Happy Easter everyone!

My family has had a wonderful day. The kids and I used the resurrection eggs we made at our mom's group to make an Easter tree center piece for our table. It was a wonderful way to teach the youngest about Easter and a great visual and tactile way to review it for my older one.

We then celebrated the rising of our Lord with an Easter egg hunt throughout the house. I was hoping to go outside, but the weather wasn't cooperative today.

Blessings for the day,

Friday, April 22, 2011

Making Homemade first attempt

Ok, so this morning I was trying to plan what to have for supper with our new prime rib steaks we recently purchased. It is such a beautiful day that I wanted to make it into a picnic and what goes better with a picnic than potato salad right? Plenty of potatoes, lots of eggs and onions, and wait for it - no mayo! Shoot now what, I'm thinking that it is Good Friday and nothing is open so this would be the perfect time to experiment and make my own mayo. I remembered seeing this video and it seemed pretty straight forward. Ha, was I ever wrong. I did exactly what Gordon mentioned in the video but mine turned out to be this yellow liquid egg yolk mess (sorry I forgot to get a picture, but trust me it did not look fantastic!).

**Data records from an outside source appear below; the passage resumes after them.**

Lemma field_tail_entries (field : Field) :
  (forall entry,
      entry ∈ FormSchemas.field_tail field ->
      (exists n, entry = JArr [JStr "min"; JArr [JNum n]])
      \/ (exists n, entry = JArr [JStr "max"; JArr [JNum n]])
      \/ (exists p, entry = JArr [JStr "regex"; JArr [JStr p]] /\ p <> "")
      \/ entry = JArr [JStr "optional"])
  /\ (forall n,
        JArr [JStr "min"; JArr [JNum n]] ∈ FormSchemas.field_tail field
        <-> exists v, FormSchemas.validation field = Some v
                      /\ FormSchemas.min v = Some n)
  /\ (forall n,
        JArr [JStr "max"; JArr [JNum n]] ∈ FormSchemas.field_tail field
        <-> exists v, FormSchemas.validation field = Some v
                      /\ FormSchemas.max v = Some n)
  /\ (forall p,
        JArr [JStr "regex"; JArr [JStr p]] ∈ FormSchemas.field_tail field
        <-> exists v, FormSchemas.validation field = Some v
                      /\ FormSchemas.pattern v = Some p /\ p <> "").
Proof.
  split; [| split; [| split]].
  - intros entry. tail_cases field; naive_solver.
  - intros n. tail_cases field; naive_solver.
  - intros n. tail_cases field; naive_solver.
  - intros p. tail_cases field; naive_solver.
Qed.

(** X12.  The tail of a generated field is fixed by the field.  The names
    of its entries are a sublist of [min], [max], [regex], [optional], so
    each comes at most once and in that order, and every entry is one of
    these four with the parameter the source gives it.  [min] is chained
    with a value exactly when the field has a [validation] whose [min] is
    that value, whatever the value is, and likewise [max]; [regex] is
    chained with a pattern exactly when the field has a [validation] whose
    [pattern] is that text and the text is not empty.  [optional] is
    chained exactly when the field is not marked required, and then it is
    the last entry.  A field has no [tail] property at all exactly when its
    tail would be empty. *)
Theorem field_tail_is_ordered (field : Field) :
  sublist (map FormSchemas.entry_name (FormSchemas.field_tail field))
          [Some "min"; Some "max"; Some "regex"; Some "optional"]
  /\ (forall entry,
        entry ∈ FormSchemas.field_tail field ->
        (exists n, entry = JArr [JStr "min"; JArr [JNum n]])
        \/ (exists n, entry = JArr [JStr "max"; JArr [JNum n]])
        \/ (exists p, entry = JArr [JStr "regex"; JArr [JStr p]] /\ p <> "")
        \/ entry = JArr [JStr "optional"])
  /\ (forall n,
        JArr [JStr "min"; JArr [JNum n]] ∈ FormSchemas.field_tail field
        <-> exists v, FormSchemas.validation field = Some v
                      /\ FormSchemas.min v = Some n)
  /\ (forall n,
        JArr [JStr "max"; JArr [JNum n]] ∈ FormSchemas.field_tail field
        <-> exists v, FormSchemas.validation field = Some v
                      /\ FormSchemas.max v = Some n)
  /\ (forall p,
        JArr [JStr "regex"; JArr [JStr p]] ∈ FormSchemas.field_tail field
        <-> exists v, FormSchemas.validation field = Some v
                      /\ FormSchemas.pattern v = Some p /\ p <> "")
  /\ (JArr [JStr "optional"] ∈ FormSchemas.field_tail field
      <-> FormSchemas.required field <> Some true)
  /\ (FormSchemas.required field <> Some true ->
      last (FormSchemas.field_tail field) = Some (JArr [JStr "optional"]))
  /\ (FormSchemas.field_tail field = []
      <-> FormSchemas.field_schema field
          = JObj [("_schema", JStr "json-zod");
                  ("method", JStr (FormSchemas.type_name (FormSchemas.type field)))]).
Proof.
  destruct (field_tail_entries field) as (Hforms & Hmin & Hmax & Hregex).
  split; [| split; [exact Hforms |]; split; [exact Hmin |]; split; [exact Hmax |];
            split; [exact Hregex |]; split; [| split]].
  - unfold FormSchemas.field_tail. rewrite map_app.
    change [Some "min"; Some "max"; Some "regex"; Some "optional"]
      with ([Some "min"; Some "max"; Some "regex"] ++ [Some "optional"]).
    apply sublist_app.
    + destruct (FormSchemas.validation field) as [v |];
        [apply validation_rules_names | apply sublist_nil_l].
    + destruct (FormSchemas.required field) as [[] |]; simpl;
        repeat first [apply sublist_nil | apply sublist_skip | apply sublist_cons].
  - unfold FormSchemas.field_tail. rewrite elem_of_app. split.
    + intros [Hin | Hin].
      * exfalso. destruct (FormSchemas.validation field) as [v |];
          [| now apply elem_of_nil in Hin].
        unfold FormSchemas.validation_rules in Hin.
        repeat (apply elem_of_app in Hin as [Hin | Hin]);
          [destruct (FormSchemas.min v) | destruct (FormSchemas.max v)
          | destruct (FormSchemas.pattern v) as [p |];
            [destruct (String.eqb p "") |]];
          repeat (apply elem_of_cons in Hin as [Hin | Hin]; [discriminate |]);
          now apply elem_of_nil in Hin.
      * destruct (FormSchemas.required field) as [[] |]; try discriminate.
        now apply elem_of_nil in Hin.
    + intros Hreq. right.
      destruct (FormSchemas.required field) as [[] |]; try congruence;
        apply list_elem_of_here.
  - intros Hreq. unfold FormSchemas.field_tail.
    destruct (FormSchemas.required field) as [[] |]; try congruence;
      apply last_snoc.
  - unfold FormSchemas.field_schema. rewrite method_of_is_the_type.
    destruct (FormSchemas.field_tail field) as [| entry rest]; split;
      try reflexivity; try discriminate.
Qed.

Annoyed with the results, I scoured the internet for another method. I came across this one. It seemed to be quite reasonable as well. After letting the ingredients sit out for awhile I decided to make a second attempt at homemade mayo. I measured out all the ingredients, found a squeeze bottle and got started.

It honestly did feel like it was going to take forever to add in the oil drop by drop and trust me when I tell you you are very tempted to just squeeze that bottle harder! I should have timed the whole thing, but that slipped my mind. I used my kitchenaid with the whisk attachment because I don't have a hand mixer. Low and behold, after what seemed like an hour or so, the yolk and oil concoction turned into pure, thick yummy looking homemade mayo! Take a look:

Yes indeed, no more liquid egg yolk grossness...BUT my story isn't over yet. As per the instructions, I added 1Tbsp of lemon juice, mixed it in and did a little taste test. The moment the mayo touched my mouth I could feel my whole body reacting to the absolutely disgusting flavour in my mouth! I ran to the kitchen and washed my mouth out with water more than a dozen times! I never thought to check the oil that we recently purchased at the local big box store in Victoria but as it happens the olive oil I used was rancid. Wow, never knew that it could taste SO BAD! After recovering from the shock to my taste buds, I instinctively called Nadine and cried on the phone over the whole thing. Five of my lovely organic eggs wasted, over 3 cups of oil down the drain, for what? I guess through it all I have gained the knowledge and skills to make a thick, creamy homemade mayo for our next picnic potato salad!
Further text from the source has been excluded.